UPS announced it will offer an air freight container for healthcare products, providing shipment monitoring and product protection for temperature-sensitive pharmaceuticals, vaccines and biologics. The PharmaPort 360 is designed to address a key industry issue of safeguarding healthcare shipments in the supply chain by enabling near real-time monitoring and maintaining product temperatures in extreme outside conditions.
“Amid the tremendous surge of temperature-sensitive therapies coming to market, it’s critical to have the most reliable solutions in place to help ensure the safe supply of healthcare products while also driving cost and operational efficiencies for healthcare manufacturers,” says Mark Davis, product manager for UPS Healthcare Logistics. “The stakes are high when there’s a patient at the end of the supply chain, and UPS strongly believes that the PharmaPort 360 will ensure better protection of potentially life-saving therapies.”
Manufactured by Cool Containers for UPS, the PharmaPort 360 is designed with input from both the life sciences and transportation industries. UPS says the unit is fully validated and tested and exceeds rigorous healthcare industry standards for temperature-sensitive compliance during transportation. The PharmaPort 360 container maintains strict temperatures by utilizing both heating and cooling storage technology, allowing it to tolerate a significantly wider range of extreme ambient temperature changes.
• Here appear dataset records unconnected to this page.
Lemma with_enqueued_inv inp now d' w :
  wh_inv w → dl_Event (we_Delivery inp) = EventPush →
  job_RepositoryID (we_Job inp) = push_RepositoryID (we_Push inp) → job_Ref (we_Job inp) = push_Ref (we_Push inp) →
  job_CommitSHA (we_Job inp) = push_CommitSHA (we_Push inp) →
  find_delivery (dl_ID (we_Delivery inp)) w = None → find_intent (intent_row (wh_next_delivery w) inp) w = None →
  (∀ k r, wh_deliveries w !! k = Some r → w_verification r = VerificationVerified → w_digest r ≠ w_digest (push_row inp)) →
  (∀ k i, wh_intents w !! k = Some i → i_delivery i ≠ wh_next_delivery w ∧ i_deployment i ≠ job_DeploymentID (we_Job inp)) →
  job_enqueued inp now w d' → wh_inv (with_enqueued inp now d' w).
Proof.
  intros Hw He Er Ef Ec Hf Hi Hd Hn [Ej Hjd]%job_enqueued_jobs.
  pose proof (with_receipt_inv w (processed_at now (push_row inp)) Hw Hf ltac:(done) ltac:(eauto)) as [].
  destruct Hw as [_ ? ? _ _ _ ? ? ? ? ?]. split; simpl in *; rewrite ?Ej; try done.
  - intros k i [[<- _]|[_ Hk]]%lookup_insert_Some; [lia|]. apply wi_intent_ids1 in Hk. lia.
  - intros k j [[<- _]|[_ Hk]]%lookup_insert_Some; [lia|]. apply wi_job_ids1 in Hk. lia.
  - intros k1 i1 k2 i2 [[<- <-]|[_ H1]]%lookup_insert_Some [[<- <-]|[_ H2]]%lookup_insert_Some E; eauto; exfalso.
    + destruct (Hn k2 i2 H2) as [? ?]. destruct E as [(E1&E2&E3&E4&E5)|[E|E]]; simpl in *; [|congruence..].
      by apply (find_None (λ x, same_intent x (intent_row (wh_next_delivery w) inp)) _ _ _ Hi H2).
    + destruct (Hn k1 i1 H1) as [? ?]. destruct E as [E|[E|E]]; simpl in *; [|congruence..].
      by apply (find_None (λ x, same_intent x (intent_row (wh_next_delivery w) inp)) _ _ _ Hi H1).
  - intros k i [[<- <-]|[_ Hk]]%lookup_insert_Some; simpl; [|by eauto]. rewrite lookup_insert_eq. eexists. by split_and!.
  - intros k i [[<- <-]|[_ Hk]]%lookup_insert_Some.
    + exists (wh_next_job w), (job_row (we_Job inp) now). rewrite lookup_insert_eq. split; [done|]. unfold serves. simpl. by split_and!.
    + destruct (wi_served1 k i Hk) as (n&j&Hj&Hs). exists n, j. split; [|done]. rewrite lookup_insert_ne; [done|].
      apply wi_job_ids1 in Hj. lia.
  - intros n j [[<- <-]|[_ Hj]]%lookup_insert_Some.
    + eexists (wh_next_intent w), _. by rewrite lookup_insert_eq.
    + destruct (wi_wanted1 n j Hj) as (k&i&Hk&Ek). exists k, i. split; [|done]. rewrite lookup_insert_ne; [done|].
      apply wi_intent_ids1 in Hk. lia.
  - intros n1 j1 n2 j2 [[<- <-]|[_ H1]]%lookup_insert_Some [[<- <-]|[_ H2]]%lookup_insert_Some E; eauto; exfalso;
      by eapply Hjd.
Qed.

Lemma enqueue_case_inv inp strict now r w w' :
  wh_inv w → dl_Event (we_Delivery inp) = EventPush →
  job_RepositoryID (we_Job inp) = push_RepositoryID (we_Push inp) → job_Ref (we_Job inp) = push_Ref (we_Push inp) →
  job_CommitSHA (we_Job inp) = push_CommitSHA (we_Push inp) → enqueue_case inp strict now r w w' → wh_inv w'.
Proof.
  intros Hw He Er Ef Ec [row _ _ _ _ ->|k i Hf _ _ _ _ Hd ->|d' Hf Hi _ _ _ Hd Hn Hj ->]; [done| |].
  - by apply with_receipt_inv.
  - by apply with_enqueued_inv.
Qed.

(** ** ProcessPush *)

Definition push_identity (t : webhookTarget) (p : Push) : Identity :=
  {| DeploymentID := (webhookIDs t p).1; ProjectID := t_projectID t; EnvironmentID := t_environmentID t;
     ServerID := t_serverID t; CommitSHA := push_CommitSHA p |}.
Definition push_job (t : webhookTarget) (p : Push) (now : Z) : option Job :=
  NewDeploymentExecutionJob (t_ownerID t) (t_projectID t) (t_environmentID t) (t_serverID t) (webhookIDs t p).1
    (push_RepositoryID p) (push_Ref p) (push_CommitSHA p) (webhookIDs t p).2 0 now.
The container more effectively maintains temperatures critical for protecting medicines that need to stay within the required 2-8 degrees Celsius to prevent spoilage. The PharmaPort 360 also sustains its protective temperature range for more than 100 hours, and the container’s temperature control and monitoring systems are powered by an AC rechargeable battery. The unit’s technology replaces the need for dry ice, thus eliminating the associated handling fees and hazardous materials charges.
The PharmaPort 360 has built-in sensors that not only monitor shipment condition and GPS location but transmit this data to UPS’s global control towers via GSM, a standard global cellular network. Agents proactively monitor the container for select “heartbeats” such as internal and external temperatures, near real-time location and battery life. When alerts are triggered indicating a potential risk, UPS agents can intervene with pre-established contingency plans to rescue a shipment in distress and prevent product loss.
“Product losses from temperature excursions and mounting scrutiny from regulatory authorities are pressuring healthcare companies to strengthen supply chain compliance and gain more control through shipment data,” Davis says. “Having the information to prove that the integrity of a vaccine or human tissue has been preserved in-transit, for example, is almost as critical as the contents of the package.”